:: Recorded information ::
================================

Lemma parseStd_minute_inv p a b rest r :
  parseStd stdZeroMinute p (String a (String b rest)) = Ok r ->
  isDigit a = true /\ isDigit b = true /\ snd r = rest.
Proof.
  unfold parseStd. intros H.
  destruct (getnum _ true) as [[m rest']|] eqn:E; [|discriminate H].
  apply getnum_fixed_inv in E as (Ha & Hb & E). cbn [snd] in E. subst rest'.
  split_ifs H. injection H as <-. auto.
Qed.

(** With fewer than two bytes after the seconds there is no fraction. *)
Lemma parseStd_second_inv p a b rest r :
  (String.length rest < 2)%nat ->
  parseStd stdZeroSecond p (String a (String b rest)) = Ok r ->
  isDigit a = true /\ isDigit b = true /\ snd r = rest.
Proof.
  unfold parseStd. intros Hl H.
  destruct (getnum _ true) as [[m rest']|] eqn:E; [|discriminate H].
  apply getnum_fixed_inv in E as (Ha & Hb & E). cbn [snd] in E. subst rest'.
  destruct (in_range 0 m 60); [|discriminate H].
  destruct rest as [|c0 [|c1 rest]].
  - injection H as <-. auto.
  - injection H as <-. auto.
  - cbn [String.length] in Hl. lia.
Qed.

Lemma parseChunks_Literal_inv c cs p c' value p' :
  parseChunks (Literal c :: cs) p (String c' value) = Ok p' ->
  (c' =? c)%char = true /\ parseChunks cs p value = Ok p'.
Proof. cbn [parseChunks]. destruct (c' =? c)%char; [auto|discriminate]. Qed.

Lemma parseChunks_Std_inv s cs p value p' :
  parseChunks (Std s :: cs) p value = Ok p' ->
  exists r, parseStd s p value = Ok r /\ parseChunks cs (fst r) (snd r) = Ok p'.
Proof. rewrite parseChunks_Std. apply obind_Ok. Qed.


(** *** Decoding a LangsmithTime *)

Lemma length_take n : forall s, (n <= String.length s)%nat -> String.length (take n s) = n.
Proof.
  induction n as [|n IH]; intros s Hl; [reflexivity|].
  destruct s as [|c s]; cbn [String.length] in Hl; [lia|].
  cbn [take String.length]. rewrite IH by lia. reflexivity.
Qed.

(** The decoder parses the first 19 bytes of the string, and nothing else. *)
Lemma UnmarshalJSON_truncates b s :
  json_Unmarshal_string b = Ok s -> 19 <= len s ->
  LangsmithTime_UnmarshalJSON b =
  (do t2 <- Parse langsmithTimeFormat (take 19 s); Ok (mkLangsmithTime t2)).
Proof.
  intros Hs Hl. unfold LangsmithTime_UnmarshalJSON. rewrite Hs. cbn [obind].
  replace (len s <? 19) with false by lia. reflexivity.
Qed.



(** *** RFC 3339 text is longer than the wire format *)




Lemma Time_MarshalJSON_Ok t b :
  Time_MarshalJSON t = Ok b -> b = quoted (Format_RFC3339Nano t).
Proof.
  unfold Time_MarshalJSON. intros H.
  destruct (negb _); [discriminate H|]. destruct (24 <=? _); [discriminate H|].
  injection H as <-. reflexivity.
Qed.



(** *** The members of a struct *)

Lemma json_Marshal_GoStruct fs :
  json_Marshal (GoStruct fs) = (do ms <- struct_members fs; Ok (JObject ms)).
Proof. reflexivity. Qed.

Lemma struct_members_cons name omitempty x fs :
  struct_members ((name, omitempty, x) :: fs) =
  if omitempty && isEmptyValue x then struct_members fs
  else do j <- json_Marshal x; do ms <- struct_members fs; Ok ((name, j) :: ms).
Proof. reflexivity. Qed.

Lemma json_Marshal_struct_Ok fs j :
  json_Marshal (GoStruct fs) = Ok j -> exists ms, struct_members fs = Ok ms /\ j = JObject ms.
Proof.
  rewrite json_Marshal_GoStruct. destruct (struct_members fs) as [ms| |]; cbn [obind]; intros H;
    [|discriminate H..].
  exists ms. split; [reflexivity|]. injection H as <-. reflexivity.
Qed.

(** A member that is written comes from a field that is not left out. *)
Lemma struct_members_from_field fs : forall ms name j,
  struct_members fs = Ok ms -> In (name, j) ms ->
  exists omitempty x,
    In (name, omitempty, x) fs /\ omitempty && isEmptyValue x = false /\ json_Marshal x = Ok j.
Proof.
  induction fs as [|[[n o] x] fs IH]; intros ms name j Hms Hin.
  - injection Hms as <-. destruct Hin.
  - rewrite struct_members_cons in Hms.
    destruct (o && isEmptyValue x) eqn:E.
    + destruct (IH ms name j Hms Hin) as (o' & x' & Hf & He & Hj).
      exists o', x'. split; [right; assumption|]. split; assumption.
    + destruct (json_Marshal x) as [jx| |] eqn:Ex; cbn [obind] in Hms; [|discriminate Hms..].
      destruct (struct_members fs) as [ms'| |]; cbn [obind] in Hms; [|discriminate Hms..].
      injection Hms as <-. destruct Hin as [Hin|Hin].
      * injection Hin as -> ->. exists o, x. split; [left; reflexivity|]. split; assumption.
      * destruct (IH ms' name j eq_refl Hin) as (o' & x' & Hf & He & Hj).
        exists o', x'. split; [right; assumption|]. split; assumption.
Qed.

================================

:: Task item ::
The data given before this task must be transcribed exactly and in full.

:: Task answer ::
Lemma parseStd_minute_inv p a b rest r :
  parseStd stdZeroMinute p (String a (String b rest)) = Ok r ->
  isDigit a = true /\ isDigit b = true /\ snd r = rest.
Proof.
  unfold parseStd. intros H.
  destruct (getnum _ true) as [[m rest']|] eqn:E; [|discriminate H].
  apply getnum_fixed_inv in E as (Ha & Hb & E). cbn [snd] in E. subst rest'.
  split_ifs H. injection H as <-. auto.
Qed.

(** With fewer than two bytes after the seconds there is no fraction. *)
Lemma parseStd_second_inv p a b rest r :
  (String.length rest < 2)%nat ->
  parseStd stdZeroSecond p (String a (String b rest)) = Ok r ->
  isDigit a = true /\ isDigit b = true /\ snd r = rest.
Proof.
  unfold parseStd. intros Hl H.
  destruct (getnum _ true) as [[m rest']|] eqn:E; [|discriminate H].
  apply getnum_fixed_inv in E as (Ha & Hb & E). cbn [snd] in E. subst rest'.
  destruct (in_range 0 m 60); [|discriminate H].
  destruct rest as [|c0 [|c1 rest]].
  - injection H as <-. auto.
  - injection H as <-. auto.
  - cbn [String.length] in Hl. lia.
Qed.

Lemma parseChunks_Literal_inv c cs p c' value p' :
  parseChunks (Literal c :: cs) p (String c' value) = Ok p' ->
  (c' =? c)%char = true /\ parseChunks cs p value = Ok p'.
Proof. cbn [parseChunks]. destruct (c' =? c)%char; [auto|discriminate]. Qed.

Lemma parseChunks_Std_inv s cs p value p' :
  parseChunks (Std s :: cs) p value = Ok p' ->
  exists r, parseStd s p value = Ok r /\ parseChunks cs (fst r) (snd r) = Ok p'.
Proof. rewrite parseChunks_Std. apply obind_Ok. Qed.


(** *** Decoding a LangsmithTime *)

Lemma length_take n : forall s, (n <= String.length s)%nat -> String.length (take n s) = n.
Proof.
  induction n as [|n IH]; intros s Hl; [reflexivity|].
  destruct s as [|c s]; cbn [String.length] in Hl; [lia|].
  cbn [take String.length]. rewrite IH by lia. reflexivity.
Qed.

(** The decoder parses the first 19 bytes of the string, and nothing else. *)
Lemma UnmarshalJSON_truncates b s :
  json_Unmarshal_string b = Ok s -> 19 <= len s ->
  LangsmithTime_UnmarshalJSON b =
  (do t2 <- Parse langsmithTimeFormat (take 19 s); Ok (mkLangsmithTime t2)).
Proof.
  intros Hs Hl. unfold LangsmithTime_UnmarshalJSON. rewrite Hs. cbn [obind].
  replace (len s <? 19) with false by lia. reflexivity.
Qed.



(** *** RFC 3339 text is longer than the wire format *)




Lemma Time_MarshalJSON_Ok t b :
  Time_MarshalJSON t = Ok b -> b = quoted (Format_RFC3339Nano t).
Proof.
  unfold Time_MarshalJSON. intros H.
  destruct (negb _); [discriminate H|]. destruct (24 <=? _); [discriminate H|].
  injection H as <-. reflexivity.
Qed.



(** *** The members of a struct *)

Lemma json_Marshal_GoStruct fs :
  json_Marshal (GoStruct fs) = (do ms <- struct_members fs; Ok (JObject ms)).
Proof. reflexivity. Qed.

Lemma struct_members_cons name omitempty x fs :
  struct_members ((name, omitempty, x) :: fs) =
  if omitempty && isEmptyValue x then struct_members fs
  else do j <- json_Marshal x; do ms <- struct_members fs; Ok ((name, j) :: ms).
Proof. reflexivity. Qed.

Lemma json_Marshal_struct_Ok fs j :
  json_Marshal (GoStruct fs) = Ok j -> exists ms, struct_members fs = Ok ms /\ j = JObject ms.
Proof.
  rewrite json_Marshal_GoStruct. destruct (struct_members fs) as [ms| |]; cbn [obind]; intros H;
    [|discriminate H..].
  exists ms. split; [reflexivity|]. injection H as <-. reflexivity.
Qed.

(** A member that is written comes from a field that is not left out. *)
Lemma struct_members_from_field fs : forall ms name j,
  struct_members fs = Ok ms -> In (name, j) ms ->
  exists omitempty x,
    In (name, omitempty, x) fs /\ omitempty && isEmptyValue x = false /\ json_Marshal x = Ok j.
Proof.
  induction fs as [|[[n o] x] fs IH]; intros ms name j Hms Hin.
  - injection Hms as <-. destruct Hin.
  - rewrite struct_members_cons in Hms.
    destruct (o && isEmptyValue x) eqn:E.
    + destruct (IH ms name j Hms Hin) as (o' & x' & Hf & He & Hj).
      exists o', x'. split; [right; assumption|]. split; assumption.
    + destruct (json_Marshal x) as [jx| |] eqn:Ex; cbn [obind] in Hms; [|discriminate Hms..].
      destruct (struct_members fs) as [ms'| |]; cbn [obind] in Hms; [|discriminate Hms..].
      injection Hms as <-. destruct Hin as [Hin|Hin].
      * injection Hin as -> ->. exists o, x. split; [left; reflexivity|]. split; assumption.
      * destruct (IH ms' name j eq_refl Hin) as (o' & x' & Hf & He & Hj).
        exists o', x'. split; [right; assumption|]. split; assumption.
Qed.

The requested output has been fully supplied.